Here's an updated version of our function that will make up to four attempts to charge the credit card with a 30 second backoff between each one. And it also has an exception handler which could be used for logging, but equally you can call other activity functions - maybe we want to send some kind of alert to the system administrator and attempt to inform the customer that there was a problem processing their order.

async Task MyDurableOrchestrator(DurableOrchestrationContext ctx)
        var order = ctx.GetInput<OrderDetails>();
        await ctx.CallActivityWithRetryAsync("ChargeCreditCard", 
            new RetryOptions(TimeSpan.FromSeconds(30), 4), order);
        var pdfLocation = await ctx.CallActivityAsync<string>("GeneratePdf", order);
        await ctx.CallActivityAsync("SendEmail", new { order.EmailAddress, pdfLocation });
    catch (Exception e)
        // log exception, and call another activity function to if needed

Benefits of Durable Functions

As you can see, Durable Functions addresses all the issues with implementing this workflow manually.

  • It allows us to have an orchestrator that very straightforwardly shows us what the complete workflow looks like.
  • It lets us put each individual "activity" in the workflow into its own function (giving us improved scalability and resilience).
  • It hides the complexity of handling queue messages and passing state in and out of functions, storing state for us transparently in a "task hub" which is implemented using Azure Table Storage and Queues.
  • It makes it really easy to add retries with backoffs and exception handling to our workflows.
  • It opens the door to more advanced workflow patterns, such as performing activities in parallel or waiting for human interaction (although those are topics for a future post).

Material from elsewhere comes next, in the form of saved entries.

Lemma notifications_accounted (ns : list Notification) :
  ∀ m m',
    tableAccounted m →
    (∀ pSurface, pSurface ∈ notifiedSurfaces ns → texturesPresent (GetMaterial pSurface)) →
    5 * (Z.of_nat (length (allEntries m)) + Z.of_nat (length (notifiedSurfaces ns))) + 1
    ≤ 2 ^ 32 →
    notifications m ns = Done m' →
    tableAccounted m'
    ∧ (length (allEntries m') ≤ length (allEntries m) + length (notifiedSurfaces ns))%nat.
Proof.
  induction ns as [|n rest IH]; intros m m' Hm Hpresent Hfew; unfold notifications; simpl.
  { intros [= <-]. split; [done | lia]. }
  assert (notifiedSurfaces (n :: rest) = notifiedSurfaces [n] ++ notifiedSurfaces rest)
    as Hsplit.
  { unfold notifiedSurfaces. simpl. by rewrite app_nil_r. }
  rewrite Hsplit in Hpresent, Hfew |- *. rewrite length_app in Hfew |- *.
  destruct (notify m n) as [m1| |] eqn:Hstep; simpl; try discriminate.
  destruct (notify_accounted n m m1 Hm) as [Hm1 Hlen1]; [| lia | done |].
  { intros pSurface Hin. apply Hpresent. apply elem_of_app. by left. }
  intros Hrest.
  destruct (IH m1 m' Hm1) as [Hm' Hlen']; [| lia | done |].
  { intros pSurface Hin. apply Hpresent. apply elem_of_app. by right. }
  split; [done | lia].
Qed.

(** X15: a texture slot is free exactly when no registered surface entry
    refers to it.  For notifications that load, in all, so few surfaces
    that no count can reach the maximum of [uint32_t] (five times their
    number stays below 2^32), and whose materials carry no null texture
    object: in every state reached from the initialised module the count
    of each slot is exactly the number of texture indices of registered
    entries that denote it, the handle of the slot is null exactly when
    that number is zero, and once no surface is registered every slot of
    the table is released (null handle, count 0). *)
Theorem notifications_slot_free_iff_unreferenced (vs mv : bool)
    (ns : list Notification) m :
  5 * Z.of_nat (length (notifiedSurfaces ns)) + 1 ≤ 2 ^ 32 →
  (∀ pSurface, pSurface ∈ notifiedSurfaces ns → texturesPresent (GetMaterial pSurface)) →
  notifications (emptyModule vs mv) ns = Done m →
  ∀ (i : nat) b, m_Textures m !! i = Some b →
    count b = references (allEntries m) i
    ∧ (pTexture b = nullptr ↔ references (allEntries m) i = 0)
    ∧ (allEntries m = [] → b = {| pTexture := nullptr; count := 0 |}).
Proof.
  intros Hfew Hpresent Hreach.
  destruct (notifications_accounted ns (emptyModule vs mv) m)
    as [(Hvalid & Hcounted & Hslots) Hlen]; [| done | simpl; lia | done |].
  { split; [|split].
    - intros g info Hg. by apply not_elem_of_nil in Hg.
    - intros i. done.
    - intros i b0 Hi. discriminate Hi. }
  simpl in Hlen.
  intros i b0 Hi. destruct (Hslots i b0 Hi) as [Hinv Hrange].
  assert (count b0 = references (allEntries m) i) as Hcount.
  { pose proof (referencesCounted_exact m
                  (5 * Z.of_nat (length (allEntries m)) + 1) i
                  ltac:(lia) ltac:(lia) Hslots ltac:(lia) Hcounted) as Hexact.
    unfold countAt in Hexact. by rewrite Hi in Hexact. }
  split; [done |]. split; [by rewrite <- Hcount |].
  intros Hnone. rewrite Hnone in Hcount. simpl in Hcount.
  destruct b0 as [handle c]. simpl in *. subst c.
  f_equal. by apply Hinv.
Qed.

End Properties.

(** * The statements on the sample content *)

Lemma AddTexture_absent_RemoveTexture_sentinel_witness :
  GetTextureInfo Sample.materialA Emissive = None
  ∧ -5 < 0
  ∧ AddTexture Sample.tableA Sample.materialA Emissive 7 = (-1, 7, Sample.tableA)
  ∧ RemoveTexture Sample.tableA (-1) = Done Sample.tableA
  ∧ RemoveTexture Sample.tableA (-5) = Done Sample.tableA.
Proof.
  split; [reflexivity |]. split; [reflexivity |].
  apply (AddTexture_absent_RemoveTexture_sentinel Sample.tableA Sample.materialA
           Emissive 7 (-5)); reflexivity.
Defined.

Lemma RemoveTexture_wraps_at_zero_witness :
  ∃ m', RemoveTexture Sample.releasedSlot 0 = Done m'
        ∧ m_Textures m' = [{| pTexture := nullptr; count := 4294967295 |}].
Proof.
  destruct (RemoveTexture_wraps_at_zero Sample.releasedSlot 0
              {| pTexture := nullptr; count := 0 |})
    as (m' & Hremove & Htextures & _); [lia | reflexivity |].
  exists m'. split; [exact Hremove |]. rewrite Htextures. reflexivity.
Defined.

Lemma bindless_table_reference_counting_witness :
  tableCalls Sample.empty Sample.tableCallsA = Done Sample.tableA
  ∧ (AddTexture Sample.tableA Sample.materialA Albedo 0).1.1 = 0
  ∧ m_Textures (AddTexture Sample.tableA Sample.materialA Albedo 0).2
    = [{| pTexture := 100%N; count := 3 |}; {| pTexture := 101%N; count := 1 |}].
Proof.
  assert (tableCalls Sample.empty Sample.tableCallsA = Done Sample.tableA) as Hreach
    by (vm_compute; reflexivity).
  split; [exact Hreach |].
  destruct (bindless_table_reference_counting false false Sample.tableCallsA
              Sample.tableA Hreach) as (Hadd & _ & _).
  destruct (Hadd Sample.materialA Albedo 0 (Sample.texture 100 0) 0%nat
              {| pTexture := 100%N; count := 2 |})
    as (Hslot & Htextures & _);
    [reflexivity | discriminate | reflexivity | reflexivity |].
  split; [exact Hslot |]. rewrite Htextures. reflexivity.
Defined.



Lemma OnContentUnloaded_removes_first_match_witness :
  ∃ m', unloadSurface 2%N Sample.loadedAB Sample.surfaceB = Done m'
        ∧ m_PipelineRenderGroups m'
          = [eraseSurface 1 (Sample.groupA [Sample.entry 1%N Sample.surfaceA;
                                            Sample.entry 2%N Sample.surfaceB])]
        ∧ m_Textures m' = [{| pTexture := 100%N; count := 1 |};
                           {| pTexture := 101%N; count := 1 |}].
Proof.
  destruct (OnContentUnloaded_removes_first_match Sample.loadedAB 2%N Sample.surfaceB)
    as (_ & Hfound & _).
  destruct (Hfound []
              (Sample.groupA [Sample.entry 1%N Sample.surfaceA;
                              Sample.entry 2%N Sample.surfaceB]) [] 1%nat)
    as (found & m' & Hfirst & _ & _ & Hunload & _ & Htextures & Hgroups & _).
  - reflexivity.
  - intros g' Hg'. apply not_elem_of_nil in Hg'. destruct Hg'.
  - reflexivity.
  - intros found [= <-]. vm_compute. intuition discriminate.
  - injection Hfirst as <-.
    exists m'. split; [exact Hunload |]. split; [exact Hgroups |].
    rewrite Htextures. reflexivity.
Defined.

Lemma Execute_draws_active_surfaces_witness :
  renderGroup (Sample.frame PreUpscale Sample.onlyEntity1)
    (Sample.groupA [Sample.entry 1%N Sample.surfaceA; Sample.entry 2%N Sample.surfaceB])
  = Done Sample.groupPassA
  ∧ length (drawCalls Sample.groupPassA) = 1%nat
  ∧ allocatedSlots InstanceInformationCB Sample.groupPassA = 1
  ∧ allocatedSlots TextureIndicesCB Sample.groupPassA = 1
  ∧ drawnEntries Sample.groupPassA = [(Sample.entry 1%N Sample.surfaceA, 0)].
Proof.
  assert (renderGroup (Sample.frame PreUpscale Sample.onlyEntity1)
            (Sample.groupA [Sample.entry 1%N Sample.surfaceA;
                            Sample.entry 2%N Sample.surfaceB])
          = Done Sample.groupPassA) as Hpass by reflexivity.
  split; [exact Hpass |].
  destruct (Execute_draws_active_surfaces (Sample.frame PreUpscale Sample.onlyEntity1)
              Sample.loadedAB) as (Hgroup & _ & _).
  destruct (Hgroup _ _ Hpass) as (Hdraws & Hinstance & Htexture & Hentries & _).
  split; [apply Nat2Z.inj; exact Hdraws |].
  split; [exact Hinstance |]. split; [exact Htexture | exact Hentries].
Defined.

Lemma viewport_follows_upscaler_state_witness :
  ∃ m' cmds,
    Execute (Sample.frame PreUpscale Sample.onlyEntity1) Sample.loadedAB = Done (m', cmds)
    ∧ viewportCommands cmds = [(0, 0, 1280, 720)].
Proof.
  destruct (viewport_follows_upscaler_state (Sample.frame PreUpscale Sample.onlyEntity1)
              Sample.loadedAB) as [_ Hviewport].
  eexists _, _. split; [reflexivity |].
  eapply Hviewport. reflexivity.
Defined.

Lemma load_one_opaque_surface_witness :
  ∃ m' g,
    OnNewContentLoaded 0 Sample.empty Sample.blockA = Done m'
    ∧ m_PipelineRenderGroups m' = [g]
    ∧ m_UsedAttributes g = 7
    ∧ m_Textures m' = [{| pTexture := 100%N; count := 1 |};
                       {| pTexture := 101%N; count := 1 |}].
Proof.
  destruct (load_one_opaque_surface false false 0 1%N Sample.surfaceA
              (Sample.texture 100 0) (Sample.texture 101 0))
    as (m' & g & loadedEntry & Hload & Hgroups & _ & Hmask & _ & _ & _ & _ & _ & _ & _ & _
        & Htextures & _);
    try reflexivity; try discriminate.
  exists m', g. split; [exact Hload |]. split; [exact Hgroups |].
  split; [exact Hmask | exact Htextures].
Defined.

So although Durable Functions are still in preview and have a few issues that need ironing out before they go live, I am very excited about their potential. Whilst it is possible to implement similar workflow management code yourself, and there are various other frameworks offering similar capabilities, this really is remarkably simple to implement and an obvious choice if you're already using Azure Functions.

Want to learn more about how easy it is to get up and running with Durable Functions? Be sure to check out my Pluralsight course Azure Durable Functions Fundamentals.


Comment by DougWare

This is a great article, but I think your assertion that message-oriented designs violate single responsibility "because each function knows how to perform its step in the workflow and what the next step should be" is spurious. The whole point of most messaging based designs is that the sender need only know how to send the message - what happens after that could be anything.
I only point this out because sometimes a workflow is the best approach and other times messaging is the best approach and I am personally trying to decide how to choose.

Comment by Mark Heath

The "single responsibility principle" is sometimes stated as a piece of code should "only have one reason to change". So I mean that I must change this function if I want to change how the activity behaves, and also if I want to change what the next activity in the workflow is. You can attempt to work round that by saying that each function sends an "i'm finished" message (i.e a domain event) to a topic when its done, but without adding the indirection of the "process manager" all you do is shift each activity from knowing what's next to knowing what it comes after. In either case there is still no single place you can go to to discover the definition of the whole workflow.
I do agree though that in some cases it's not really a "workflow" as such. You have an action that when it completes it sends out a domain event, so that other code can run as a result, but we don't really care whether anyone is listening or not. Auditing, reporting, etc are examples that might fit this category - they are not strictly part of the "workflow" but can be triggered by things that happen within a workflow.